Supplied entries —
(** ** Pre-authorized codes *)

(** A call that redeemed a code: of which Issuer, by which request. *)
Definition redeems (c : request) (o : outcome) : option (Issuer * ExchangeRequest * list AuthorizationDetail * string * list string) :=
  match c, o with
  | CallRedeem iss req, GotRedeemed (Ok rd) => Some (iss, req, rd_Details rd, rd_Subject rd, rd_Scope rd)
  | CallExchange iss req, GotToken (Ok x) => Some (iss, req, xr_Details x, xr_Subject x, xr_Scope x)
  | _, _ => None
  end.

Lemma redeems_promise c o iss req details subject scope g mine : redeems c o = Some (iss, req, details, subject, scope) -> promise c o g mine ->
  exists record, redeemed iss req record g mine.
Proof using.
  destruct c; cbn; try done; destruct o as [|[rd|]|[x|]| | | | |]; cbn; try done; intros [= <- <- <- <- <-]; [intros (? & ? & ?); eauto|].
  intros (record & ? & ?); eauto.
Qed.

(** C13: A pre-authorized code is redeemed once: of all the calls that ended, at any Issuers sharing stores, interleaved as they may, with the stores failing and dropping what they like, at most one redeemed it. *)
Theorem code_redeemed_once cs s ps s' i j c c' o o' iss iss' req req' d d' t t' l l' : issuing cs s ps s' -> ended cs ps i c o -> ended cs ps j c' o' ->
  redeems c o = Some (iss, req, d, t, l) -> redeems c' o' = Some (iss', req', d', t', l') ->
  storeOwner iss = storeOwner iss' -> x_PreAuthorizedCode req = x_PreAuthorizedCode req' -> i = j.
Proof using.
  intros Hs Hi Hj R1 R2 Ho Hc; eapply (issuing_claim cs s ps s' i j c c' o o' (CodeRedeemed (code_key iss req))); [done..| |].
  - intros g mine Hp; by destruct (redeems_promise _ _ _ _ _ _ _ _ _ R1 Hp) as (record & Hm & _).
  - intros g mine Hp; destruct (redeems_promise _ _ _ _ _ _ _ _ _ R2 Hp) as (record & Hm & _); unfold code_key in *; by rewrite Ho, Hc.
Qed.

(** What a call that redeemed a code has done, in a trace. *)
Lemma redeems_done c o iss req details subject scope past : redeems c o = Some (iss, req, details, subject, scope) -> has_done c past o ->
  exists record, redeeming iss req record details past /\ subject = c_Subject record /\ scope = Scopes record.
Proof using.
  destruct c; cbn; try done; destruct o as [|[rd|]|[x|]| | | | |]; cbn; try done; intros [= <- <- <- <- <-] Hp; [|by apply Hp].
  destruct (Hp rd eq_refl) as (? & ? & ?); eauto.
Qed.

(** What each call of a run may do, it did, and what it came to it has done. *)
Lemma issuing_traced cs s ps s' tr : issuing cs s ps s' -> traced exec_rel around (map request_prog cs, s) tr (ps, s') ->
  (forall i c o, ended cs ps i c o -> has_done c (did i tr) o) /\
  forall i e before after, tr = after ++ (i, e) :: before -> consumed_issued before e /\ exists c, cs !! i = Some c /\ issues_as c (did i before) e.
Proof using NonceStoreLaws0 PreAuthorizedCodeStoreLaws0 DeferredTransactionStoreLaws0 NotificationStoreLaws0.
  intros Hs Ht; destruct (traced_codes _ _ _ Ht (issuing_codes _ _ _ _ Hs) (issuing_codes_ok _ _ _ _ Hs)) as [_ Hcons].
  destruct (traced_along exec_rel around (fun i past e => exists c, cs !! i = Some c /\ issues_as c past e)
    (fun i past o => forall c, cs !! i = Some c -> has_done c past o) _ _ _ _ Ht) as [Hend Hdid].
  - intros i p Hi; rewrite list_lookup_fmap in Hi; destruct (cs !! i) as [c|] eqn:Ec; [injection Hi as <-|done].
    assert (HG : forall A (R Q : list (event op) -> A -> Prop) (p : prog op A) past, (forall past a, R past a -> Q past a) ->
      along (issues_as c) R p past -> along (fun past e => exists c', Some c = Some c' /\ issues_as c' past e) Q p past).
    { intros A R Q p past HRQ; revert past; induction p as [a|X op0 k IH]; intros past; cbn [along]; [apply HRQ|].
      intros Hk x; destruct (Hk x); split; [by exists c|by apply IH]. }
    eapply HG; [|apply along_request]; by intros past o Ho ? [= <-].
  - split; [|intros i e before after E; split; [by eapply Hcons|by eapply Hdid]].
    intros i c o [Hi Hp]; exact (Hend i _ Hp c Hi).
Qed.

To do — Show every line above in which the word "split" is found.

Problem solution —
      intros Hk x; destruct (Hk x); split; [by exists c|by apply IH]. }
  - split; [|intros i e before after E; split; [by eapply Hcons|by eapply Hdid]].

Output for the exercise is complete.